Exercise details. Count lines holding the string "gives" in the data that follows. Reply with one number only.

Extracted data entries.
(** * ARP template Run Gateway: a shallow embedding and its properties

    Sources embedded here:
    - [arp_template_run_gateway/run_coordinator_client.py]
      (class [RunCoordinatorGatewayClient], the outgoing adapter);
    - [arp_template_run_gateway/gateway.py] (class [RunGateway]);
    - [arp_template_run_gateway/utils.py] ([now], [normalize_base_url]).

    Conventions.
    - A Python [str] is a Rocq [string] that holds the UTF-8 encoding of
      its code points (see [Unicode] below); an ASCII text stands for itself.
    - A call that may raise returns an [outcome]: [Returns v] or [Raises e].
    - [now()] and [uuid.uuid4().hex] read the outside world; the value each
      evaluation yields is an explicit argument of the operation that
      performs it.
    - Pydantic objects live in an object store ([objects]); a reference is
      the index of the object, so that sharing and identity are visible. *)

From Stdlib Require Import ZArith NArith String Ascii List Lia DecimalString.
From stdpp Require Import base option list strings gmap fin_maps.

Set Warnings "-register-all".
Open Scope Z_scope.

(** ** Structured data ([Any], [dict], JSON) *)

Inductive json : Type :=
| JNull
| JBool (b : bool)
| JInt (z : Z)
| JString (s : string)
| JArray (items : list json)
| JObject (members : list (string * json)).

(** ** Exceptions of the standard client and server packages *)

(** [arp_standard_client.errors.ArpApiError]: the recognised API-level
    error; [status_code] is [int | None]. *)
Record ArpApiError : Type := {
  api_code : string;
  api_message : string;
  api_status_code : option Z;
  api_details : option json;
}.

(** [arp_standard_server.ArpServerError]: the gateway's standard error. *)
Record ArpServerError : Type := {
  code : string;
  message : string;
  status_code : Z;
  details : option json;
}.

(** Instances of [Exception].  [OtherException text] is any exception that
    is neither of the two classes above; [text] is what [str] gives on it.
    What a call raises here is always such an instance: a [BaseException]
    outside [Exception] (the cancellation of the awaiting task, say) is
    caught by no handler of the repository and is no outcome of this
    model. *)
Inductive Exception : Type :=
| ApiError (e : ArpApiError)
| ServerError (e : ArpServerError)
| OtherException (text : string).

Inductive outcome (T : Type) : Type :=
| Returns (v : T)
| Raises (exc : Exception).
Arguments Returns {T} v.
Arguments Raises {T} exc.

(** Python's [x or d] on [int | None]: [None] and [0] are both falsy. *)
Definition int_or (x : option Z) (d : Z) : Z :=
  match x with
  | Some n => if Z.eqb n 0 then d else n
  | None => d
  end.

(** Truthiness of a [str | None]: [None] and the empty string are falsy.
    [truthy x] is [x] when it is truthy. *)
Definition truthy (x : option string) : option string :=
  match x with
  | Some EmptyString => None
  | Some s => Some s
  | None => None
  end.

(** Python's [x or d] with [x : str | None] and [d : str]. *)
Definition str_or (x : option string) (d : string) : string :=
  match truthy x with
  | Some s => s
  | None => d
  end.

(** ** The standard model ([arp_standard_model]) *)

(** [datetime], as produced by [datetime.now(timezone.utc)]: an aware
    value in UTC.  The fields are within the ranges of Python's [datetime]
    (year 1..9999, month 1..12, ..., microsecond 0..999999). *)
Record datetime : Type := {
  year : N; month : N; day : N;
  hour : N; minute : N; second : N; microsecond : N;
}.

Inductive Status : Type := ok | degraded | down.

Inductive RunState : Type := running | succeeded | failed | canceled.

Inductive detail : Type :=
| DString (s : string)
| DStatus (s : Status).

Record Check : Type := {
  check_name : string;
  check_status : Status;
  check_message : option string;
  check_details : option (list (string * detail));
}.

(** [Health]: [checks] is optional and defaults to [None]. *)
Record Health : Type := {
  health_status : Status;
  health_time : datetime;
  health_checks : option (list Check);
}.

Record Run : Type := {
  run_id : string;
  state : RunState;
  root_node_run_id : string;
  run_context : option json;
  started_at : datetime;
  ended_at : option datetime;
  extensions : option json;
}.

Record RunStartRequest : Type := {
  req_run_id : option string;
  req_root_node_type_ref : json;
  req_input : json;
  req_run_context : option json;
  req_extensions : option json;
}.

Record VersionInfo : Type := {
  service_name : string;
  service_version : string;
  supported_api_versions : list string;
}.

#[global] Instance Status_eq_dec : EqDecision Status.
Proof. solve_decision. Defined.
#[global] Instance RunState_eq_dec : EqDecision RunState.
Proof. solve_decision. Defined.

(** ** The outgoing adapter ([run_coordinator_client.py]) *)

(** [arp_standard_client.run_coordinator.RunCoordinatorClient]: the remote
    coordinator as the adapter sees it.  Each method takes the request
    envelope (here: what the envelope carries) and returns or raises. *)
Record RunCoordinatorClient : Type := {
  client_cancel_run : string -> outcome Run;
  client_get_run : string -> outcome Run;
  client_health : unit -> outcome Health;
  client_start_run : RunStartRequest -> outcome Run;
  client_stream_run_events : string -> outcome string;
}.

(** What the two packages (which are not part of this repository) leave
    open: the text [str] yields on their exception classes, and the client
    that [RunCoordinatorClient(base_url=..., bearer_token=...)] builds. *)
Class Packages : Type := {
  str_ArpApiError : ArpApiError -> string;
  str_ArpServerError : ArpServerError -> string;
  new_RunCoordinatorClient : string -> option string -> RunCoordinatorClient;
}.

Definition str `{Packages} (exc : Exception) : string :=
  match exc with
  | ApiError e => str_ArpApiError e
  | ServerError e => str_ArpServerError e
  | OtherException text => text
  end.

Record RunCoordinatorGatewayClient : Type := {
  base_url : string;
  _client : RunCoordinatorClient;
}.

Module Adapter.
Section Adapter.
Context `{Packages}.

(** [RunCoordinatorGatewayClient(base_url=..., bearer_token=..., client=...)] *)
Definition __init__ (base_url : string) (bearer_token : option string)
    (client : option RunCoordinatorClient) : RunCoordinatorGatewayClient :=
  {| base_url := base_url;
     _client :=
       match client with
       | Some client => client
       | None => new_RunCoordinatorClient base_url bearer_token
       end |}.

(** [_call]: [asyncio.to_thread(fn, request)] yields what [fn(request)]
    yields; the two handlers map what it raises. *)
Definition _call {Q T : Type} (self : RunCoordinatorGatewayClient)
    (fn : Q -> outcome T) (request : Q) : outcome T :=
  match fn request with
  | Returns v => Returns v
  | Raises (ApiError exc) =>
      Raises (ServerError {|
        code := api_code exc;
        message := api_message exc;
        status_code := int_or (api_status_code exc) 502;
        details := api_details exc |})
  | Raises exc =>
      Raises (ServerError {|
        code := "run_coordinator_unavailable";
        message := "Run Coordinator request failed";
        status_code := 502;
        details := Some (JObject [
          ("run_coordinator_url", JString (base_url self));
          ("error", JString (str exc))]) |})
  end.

* * *

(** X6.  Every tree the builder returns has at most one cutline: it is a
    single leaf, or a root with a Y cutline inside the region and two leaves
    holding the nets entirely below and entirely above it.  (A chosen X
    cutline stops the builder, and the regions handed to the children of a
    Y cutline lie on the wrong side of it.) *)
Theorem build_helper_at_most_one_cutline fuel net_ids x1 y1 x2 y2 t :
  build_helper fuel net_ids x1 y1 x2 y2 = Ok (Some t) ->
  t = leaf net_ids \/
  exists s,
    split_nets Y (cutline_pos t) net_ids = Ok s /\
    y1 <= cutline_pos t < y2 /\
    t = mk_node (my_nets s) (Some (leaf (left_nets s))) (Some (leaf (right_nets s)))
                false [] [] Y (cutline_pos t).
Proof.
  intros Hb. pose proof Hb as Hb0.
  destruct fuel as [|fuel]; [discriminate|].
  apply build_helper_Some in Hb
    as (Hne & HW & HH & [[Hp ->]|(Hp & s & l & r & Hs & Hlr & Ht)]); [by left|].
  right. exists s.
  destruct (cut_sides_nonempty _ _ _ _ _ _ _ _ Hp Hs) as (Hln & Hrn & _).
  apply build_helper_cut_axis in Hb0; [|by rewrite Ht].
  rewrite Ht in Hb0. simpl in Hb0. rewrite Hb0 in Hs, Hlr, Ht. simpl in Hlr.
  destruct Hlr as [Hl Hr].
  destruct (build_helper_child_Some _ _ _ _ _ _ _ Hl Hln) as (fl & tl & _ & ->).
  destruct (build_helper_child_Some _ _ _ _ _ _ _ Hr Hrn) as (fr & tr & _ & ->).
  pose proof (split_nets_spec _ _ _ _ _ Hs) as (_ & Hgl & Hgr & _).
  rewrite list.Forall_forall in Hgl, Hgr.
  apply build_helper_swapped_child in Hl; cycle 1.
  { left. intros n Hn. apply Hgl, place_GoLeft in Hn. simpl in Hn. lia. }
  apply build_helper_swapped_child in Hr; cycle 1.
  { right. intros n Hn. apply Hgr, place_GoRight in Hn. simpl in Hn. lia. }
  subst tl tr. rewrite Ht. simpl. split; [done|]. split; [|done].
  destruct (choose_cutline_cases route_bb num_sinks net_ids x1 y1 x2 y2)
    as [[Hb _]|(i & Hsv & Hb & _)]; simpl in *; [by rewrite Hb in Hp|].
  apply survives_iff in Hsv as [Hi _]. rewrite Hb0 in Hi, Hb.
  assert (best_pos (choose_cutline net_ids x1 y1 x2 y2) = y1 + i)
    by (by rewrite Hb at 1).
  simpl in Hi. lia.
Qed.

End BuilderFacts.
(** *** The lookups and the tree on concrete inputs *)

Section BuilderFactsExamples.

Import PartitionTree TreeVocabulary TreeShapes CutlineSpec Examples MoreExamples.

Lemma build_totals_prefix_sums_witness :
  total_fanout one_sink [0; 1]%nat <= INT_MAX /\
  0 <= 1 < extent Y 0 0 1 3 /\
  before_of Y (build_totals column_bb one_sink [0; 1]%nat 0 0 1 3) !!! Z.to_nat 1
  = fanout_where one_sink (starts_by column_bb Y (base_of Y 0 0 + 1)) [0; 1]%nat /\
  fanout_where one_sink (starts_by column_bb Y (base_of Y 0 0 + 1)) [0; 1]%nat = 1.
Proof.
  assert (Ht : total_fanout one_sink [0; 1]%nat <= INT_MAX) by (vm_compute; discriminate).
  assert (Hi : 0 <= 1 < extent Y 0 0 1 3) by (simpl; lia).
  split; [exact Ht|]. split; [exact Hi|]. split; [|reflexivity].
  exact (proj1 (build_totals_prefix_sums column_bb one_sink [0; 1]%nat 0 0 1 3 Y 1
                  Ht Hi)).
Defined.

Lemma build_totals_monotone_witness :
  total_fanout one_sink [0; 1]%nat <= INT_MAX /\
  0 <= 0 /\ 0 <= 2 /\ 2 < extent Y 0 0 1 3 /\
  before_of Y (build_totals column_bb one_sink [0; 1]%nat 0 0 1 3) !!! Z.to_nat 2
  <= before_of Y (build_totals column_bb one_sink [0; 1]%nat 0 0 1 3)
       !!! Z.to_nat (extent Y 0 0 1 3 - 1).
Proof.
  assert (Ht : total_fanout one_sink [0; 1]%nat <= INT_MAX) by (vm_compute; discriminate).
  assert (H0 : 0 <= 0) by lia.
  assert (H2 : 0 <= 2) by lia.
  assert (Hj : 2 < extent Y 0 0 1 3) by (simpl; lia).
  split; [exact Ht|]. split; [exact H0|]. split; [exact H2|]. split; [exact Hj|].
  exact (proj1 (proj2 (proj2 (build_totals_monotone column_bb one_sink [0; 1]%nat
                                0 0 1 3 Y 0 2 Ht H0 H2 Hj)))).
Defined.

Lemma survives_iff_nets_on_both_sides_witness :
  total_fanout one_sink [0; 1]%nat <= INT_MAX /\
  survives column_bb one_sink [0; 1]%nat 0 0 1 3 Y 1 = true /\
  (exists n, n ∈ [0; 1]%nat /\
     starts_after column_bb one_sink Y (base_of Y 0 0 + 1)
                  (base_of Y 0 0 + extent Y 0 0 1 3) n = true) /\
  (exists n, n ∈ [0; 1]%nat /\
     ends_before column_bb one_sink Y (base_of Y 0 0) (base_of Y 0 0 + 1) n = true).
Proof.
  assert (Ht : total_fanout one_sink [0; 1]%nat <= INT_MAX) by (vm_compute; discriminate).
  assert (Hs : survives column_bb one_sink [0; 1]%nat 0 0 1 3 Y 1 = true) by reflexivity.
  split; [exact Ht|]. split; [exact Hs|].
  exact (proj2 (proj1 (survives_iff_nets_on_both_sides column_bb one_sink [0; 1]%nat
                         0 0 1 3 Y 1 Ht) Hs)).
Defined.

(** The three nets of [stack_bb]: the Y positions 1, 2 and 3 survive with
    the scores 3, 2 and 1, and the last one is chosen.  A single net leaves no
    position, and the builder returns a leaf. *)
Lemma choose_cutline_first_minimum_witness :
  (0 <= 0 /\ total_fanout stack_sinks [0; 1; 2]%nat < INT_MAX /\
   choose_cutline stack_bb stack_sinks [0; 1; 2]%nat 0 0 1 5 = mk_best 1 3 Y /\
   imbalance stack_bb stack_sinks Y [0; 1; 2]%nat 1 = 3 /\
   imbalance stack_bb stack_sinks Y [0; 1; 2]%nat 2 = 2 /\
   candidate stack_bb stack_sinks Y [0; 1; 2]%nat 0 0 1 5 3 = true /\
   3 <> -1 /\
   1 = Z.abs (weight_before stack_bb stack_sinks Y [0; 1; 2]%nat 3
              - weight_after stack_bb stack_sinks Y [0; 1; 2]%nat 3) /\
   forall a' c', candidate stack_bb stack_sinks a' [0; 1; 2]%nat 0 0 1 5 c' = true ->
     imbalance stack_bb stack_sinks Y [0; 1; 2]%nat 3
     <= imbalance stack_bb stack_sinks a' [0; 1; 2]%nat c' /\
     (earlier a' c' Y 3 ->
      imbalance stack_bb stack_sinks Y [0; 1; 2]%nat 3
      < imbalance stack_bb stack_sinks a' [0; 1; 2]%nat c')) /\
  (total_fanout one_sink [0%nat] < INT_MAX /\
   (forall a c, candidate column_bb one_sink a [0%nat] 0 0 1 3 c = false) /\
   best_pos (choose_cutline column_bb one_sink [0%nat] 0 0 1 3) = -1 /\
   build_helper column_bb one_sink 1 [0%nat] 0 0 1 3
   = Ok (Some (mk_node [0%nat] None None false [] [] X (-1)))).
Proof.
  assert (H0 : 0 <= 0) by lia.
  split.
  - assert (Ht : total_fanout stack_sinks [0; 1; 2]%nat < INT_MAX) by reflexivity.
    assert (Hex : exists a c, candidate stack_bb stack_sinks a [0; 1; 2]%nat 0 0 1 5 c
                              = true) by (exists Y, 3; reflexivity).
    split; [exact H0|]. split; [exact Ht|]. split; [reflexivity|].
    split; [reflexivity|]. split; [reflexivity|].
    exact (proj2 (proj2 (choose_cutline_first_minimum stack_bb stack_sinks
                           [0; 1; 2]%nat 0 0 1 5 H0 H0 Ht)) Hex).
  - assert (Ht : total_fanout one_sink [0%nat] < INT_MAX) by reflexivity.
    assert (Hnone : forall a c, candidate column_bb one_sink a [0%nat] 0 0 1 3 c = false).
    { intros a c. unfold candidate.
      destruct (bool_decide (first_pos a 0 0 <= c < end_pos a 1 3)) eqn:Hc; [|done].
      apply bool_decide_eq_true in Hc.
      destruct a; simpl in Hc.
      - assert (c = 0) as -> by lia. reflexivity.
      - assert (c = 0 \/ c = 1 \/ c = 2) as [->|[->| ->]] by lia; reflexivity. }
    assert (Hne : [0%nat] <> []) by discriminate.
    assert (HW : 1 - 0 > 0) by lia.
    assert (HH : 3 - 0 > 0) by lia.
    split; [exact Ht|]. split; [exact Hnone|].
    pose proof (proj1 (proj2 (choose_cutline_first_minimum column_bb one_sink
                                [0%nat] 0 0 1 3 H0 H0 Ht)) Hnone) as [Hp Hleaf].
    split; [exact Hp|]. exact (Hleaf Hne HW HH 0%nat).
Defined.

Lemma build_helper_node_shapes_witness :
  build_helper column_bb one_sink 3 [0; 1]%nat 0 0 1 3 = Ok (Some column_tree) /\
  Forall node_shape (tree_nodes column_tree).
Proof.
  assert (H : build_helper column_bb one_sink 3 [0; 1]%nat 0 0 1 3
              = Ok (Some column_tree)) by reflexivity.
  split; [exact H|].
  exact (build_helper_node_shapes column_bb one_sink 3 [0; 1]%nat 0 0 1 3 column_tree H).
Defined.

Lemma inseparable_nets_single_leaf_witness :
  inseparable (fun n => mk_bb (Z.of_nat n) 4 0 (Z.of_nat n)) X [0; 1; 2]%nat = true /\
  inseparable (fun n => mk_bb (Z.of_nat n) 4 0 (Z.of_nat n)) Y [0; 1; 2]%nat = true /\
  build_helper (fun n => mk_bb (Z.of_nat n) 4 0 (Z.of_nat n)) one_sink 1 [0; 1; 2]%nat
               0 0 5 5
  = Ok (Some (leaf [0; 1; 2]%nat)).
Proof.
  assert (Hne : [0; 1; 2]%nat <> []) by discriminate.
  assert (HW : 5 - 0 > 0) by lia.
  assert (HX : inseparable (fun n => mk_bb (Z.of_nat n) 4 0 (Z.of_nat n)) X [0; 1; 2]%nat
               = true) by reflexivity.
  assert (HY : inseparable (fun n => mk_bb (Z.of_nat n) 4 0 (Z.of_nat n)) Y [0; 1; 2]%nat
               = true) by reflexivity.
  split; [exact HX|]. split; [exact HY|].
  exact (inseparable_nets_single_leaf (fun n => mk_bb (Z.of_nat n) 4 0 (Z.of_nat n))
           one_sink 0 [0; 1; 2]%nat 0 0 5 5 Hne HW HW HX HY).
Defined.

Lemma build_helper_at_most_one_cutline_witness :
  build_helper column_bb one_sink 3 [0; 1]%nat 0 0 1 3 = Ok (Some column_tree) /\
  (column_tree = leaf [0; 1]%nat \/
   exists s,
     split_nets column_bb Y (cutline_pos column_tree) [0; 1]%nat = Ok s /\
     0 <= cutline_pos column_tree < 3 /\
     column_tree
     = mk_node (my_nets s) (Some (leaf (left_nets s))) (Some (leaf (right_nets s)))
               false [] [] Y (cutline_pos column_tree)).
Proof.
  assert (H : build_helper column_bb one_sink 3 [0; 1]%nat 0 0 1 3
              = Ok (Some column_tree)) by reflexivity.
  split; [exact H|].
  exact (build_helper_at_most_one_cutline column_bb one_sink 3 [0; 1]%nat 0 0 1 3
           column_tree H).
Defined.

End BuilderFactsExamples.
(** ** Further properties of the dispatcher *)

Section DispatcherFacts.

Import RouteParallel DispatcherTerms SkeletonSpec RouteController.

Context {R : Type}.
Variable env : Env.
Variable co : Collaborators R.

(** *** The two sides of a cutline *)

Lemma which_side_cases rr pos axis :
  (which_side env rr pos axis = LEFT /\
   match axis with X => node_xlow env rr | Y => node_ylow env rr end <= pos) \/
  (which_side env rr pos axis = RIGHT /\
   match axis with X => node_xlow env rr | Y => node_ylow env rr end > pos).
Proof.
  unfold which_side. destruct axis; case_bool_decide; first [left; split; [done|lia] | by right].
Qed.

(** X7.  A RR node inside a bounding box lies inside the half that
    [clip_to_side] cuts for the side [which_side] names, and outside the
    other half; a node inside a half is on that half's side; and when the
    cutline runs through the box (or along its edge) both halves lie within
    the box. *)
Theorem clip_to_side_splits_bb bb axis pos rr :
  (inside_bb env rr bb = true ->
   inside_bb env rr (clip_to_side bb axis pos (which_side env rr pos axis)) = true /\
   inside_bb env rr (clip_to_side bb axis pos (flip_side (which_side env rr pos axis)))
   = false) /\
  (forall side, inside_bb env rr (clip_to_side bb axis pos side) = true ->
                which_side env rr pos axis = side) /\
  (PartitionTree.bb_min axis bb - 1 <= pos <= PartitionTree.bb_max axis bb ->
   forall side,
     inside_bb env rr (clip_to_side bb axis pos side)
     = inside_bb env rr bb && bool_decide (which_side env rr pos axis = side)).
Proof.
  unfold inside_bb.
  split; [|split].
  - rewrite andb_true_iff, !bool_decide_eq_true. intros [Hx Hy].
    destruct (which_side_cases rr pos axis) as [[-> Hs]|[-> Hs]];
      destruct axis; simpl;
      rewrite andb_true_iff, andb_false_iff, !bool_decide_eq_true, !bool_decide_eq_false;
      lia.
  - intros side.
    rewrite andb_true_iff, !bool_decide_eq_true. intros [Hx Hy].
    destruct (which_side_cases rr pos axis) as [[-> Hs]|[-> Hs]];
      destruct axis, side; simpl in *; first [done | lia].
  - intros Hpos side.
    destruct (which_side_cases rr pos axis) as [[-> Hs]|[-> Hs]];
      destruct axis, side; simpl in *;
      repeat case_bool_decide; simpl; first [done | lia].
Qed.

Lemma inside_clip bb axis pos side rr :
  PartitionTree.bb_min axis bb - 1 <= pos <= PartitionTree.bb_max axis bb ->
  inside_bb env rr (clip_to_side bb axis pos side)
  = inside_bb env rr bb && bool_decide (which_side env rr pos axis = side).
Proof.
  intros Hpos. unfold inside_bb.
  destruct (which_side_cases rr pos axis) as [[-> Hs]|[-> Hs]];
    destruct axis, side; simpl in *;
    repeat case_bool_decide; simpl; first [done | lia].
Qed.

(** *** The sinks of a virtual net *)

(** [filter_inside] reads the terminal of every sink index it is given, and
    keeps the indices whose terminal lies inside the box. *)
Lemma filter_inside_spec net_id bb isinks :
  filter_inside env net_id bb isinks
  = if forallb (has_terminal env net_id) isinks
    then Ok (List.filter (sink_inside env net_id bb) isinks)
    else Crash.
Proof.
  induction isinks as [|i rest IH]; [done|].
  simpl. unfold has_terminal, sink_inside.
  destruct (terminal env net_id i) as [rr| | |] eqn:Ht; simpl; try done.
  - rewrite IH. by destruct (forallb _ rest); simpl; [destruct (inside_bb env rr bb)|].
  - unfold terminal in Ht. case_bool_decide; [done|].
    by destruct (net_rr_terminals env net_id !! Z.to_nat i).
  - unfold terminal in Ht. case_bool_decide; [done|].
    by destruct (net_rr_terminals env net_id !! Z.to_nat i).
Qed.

* * *

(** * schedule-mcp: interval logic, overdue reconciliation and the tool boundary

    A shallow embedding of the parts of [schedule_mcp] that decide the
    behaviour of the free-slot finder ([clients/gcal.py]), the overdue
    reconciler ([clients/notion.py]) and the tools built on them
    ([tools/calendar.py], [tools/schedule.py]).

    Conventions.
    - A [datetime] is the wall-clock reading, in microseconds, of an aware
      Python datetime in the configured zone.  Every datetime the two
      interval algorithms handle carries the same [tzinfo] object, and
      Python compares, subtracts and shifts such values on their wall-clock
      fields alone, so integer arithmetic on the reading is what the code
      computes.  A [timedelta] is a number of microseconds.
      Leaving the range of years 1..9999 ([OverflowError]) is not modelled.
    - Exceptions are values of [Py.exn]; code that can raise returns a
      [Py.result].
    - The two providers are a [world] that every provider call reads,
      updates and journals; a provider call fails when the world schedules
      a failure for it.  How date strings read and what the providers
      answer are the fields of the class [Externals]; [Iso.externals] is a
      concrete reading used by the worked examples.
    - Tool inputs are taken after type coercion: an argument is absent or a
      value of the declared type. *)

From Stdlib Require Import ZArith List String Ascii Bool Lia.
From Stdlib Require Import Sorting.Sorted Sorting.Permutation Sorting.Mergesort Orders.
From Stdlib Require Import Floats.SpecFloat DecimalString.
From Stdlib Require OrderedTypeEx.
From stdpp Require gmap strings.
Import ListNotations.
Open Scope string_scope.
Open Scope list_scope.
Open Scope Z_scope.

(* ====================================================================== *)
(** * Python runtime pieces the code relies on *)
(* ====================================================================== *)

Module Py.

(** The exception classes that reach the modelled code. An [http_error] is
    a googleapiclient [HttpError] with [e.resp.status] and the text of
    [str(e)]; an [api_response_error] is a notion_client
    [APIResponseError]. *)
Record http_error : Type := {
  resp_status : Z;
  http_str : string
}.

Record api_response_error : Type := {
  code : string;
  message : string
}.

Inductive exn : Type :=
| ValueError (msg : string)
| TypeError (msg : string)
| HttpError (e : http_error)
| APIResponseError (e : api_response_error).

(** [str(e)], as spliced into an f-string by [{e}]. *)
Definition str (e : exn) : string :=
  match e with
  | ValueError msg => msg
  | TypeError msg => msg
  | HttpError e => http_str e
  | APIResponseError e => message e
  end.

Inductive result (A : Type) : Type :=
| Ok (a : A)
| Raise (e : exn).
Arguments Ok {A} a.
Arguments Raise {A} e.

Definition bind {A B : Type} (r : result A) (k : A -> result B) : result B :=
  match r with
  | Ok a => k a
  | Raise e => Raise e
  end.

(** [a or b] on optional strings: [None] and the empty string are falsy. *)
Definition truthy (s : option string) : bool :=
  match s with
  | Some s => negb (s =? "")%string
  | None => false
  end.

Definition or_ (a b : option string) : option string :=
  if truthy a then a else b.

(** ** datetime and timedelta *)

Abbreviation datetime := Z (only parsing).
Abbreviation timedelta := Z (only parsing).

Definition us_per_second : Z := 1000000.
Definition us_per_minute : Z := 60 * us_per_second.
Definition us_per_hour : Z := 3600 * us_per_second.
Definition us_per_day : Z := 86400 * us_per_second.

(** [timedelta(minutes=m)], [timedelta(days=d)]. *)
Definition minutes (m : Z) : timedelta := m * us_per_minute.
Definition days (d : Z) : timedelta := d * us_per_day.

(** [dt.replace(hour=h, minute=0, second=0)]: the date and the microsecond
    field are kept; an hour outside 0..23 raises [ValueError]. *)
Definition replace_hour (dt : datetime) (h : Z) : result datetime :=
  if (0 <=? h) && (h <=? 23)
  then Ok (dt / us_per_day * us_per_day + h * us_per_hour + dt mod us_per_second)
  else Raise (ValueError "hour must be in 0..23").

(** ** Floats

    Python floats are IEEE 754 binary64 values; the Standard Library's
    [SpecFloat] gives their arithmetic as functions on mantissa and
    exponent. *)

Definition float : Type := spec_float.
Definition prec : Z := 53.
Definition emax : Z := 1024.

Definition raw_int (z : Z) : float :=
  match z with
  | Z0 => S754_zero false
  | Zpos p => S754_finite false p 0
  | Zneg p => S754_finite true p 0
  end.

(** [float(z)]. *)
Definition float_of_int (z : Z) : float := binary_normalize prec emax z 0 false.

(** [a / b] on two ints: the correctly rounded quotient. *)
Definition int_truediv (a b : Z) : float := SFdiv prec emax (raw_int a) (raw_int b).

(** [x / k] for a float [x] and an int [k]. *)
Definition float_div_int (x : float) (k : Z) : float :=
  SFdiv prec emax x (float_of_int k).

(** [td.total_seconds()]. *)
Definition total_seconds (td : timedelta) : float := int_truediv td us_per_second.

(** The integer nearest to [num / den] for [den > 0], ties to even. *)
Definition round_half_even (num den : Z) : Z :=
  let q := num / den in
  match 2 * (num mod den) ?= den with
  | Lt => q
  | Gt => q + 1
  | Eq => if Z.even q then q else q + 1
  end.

Answer. 2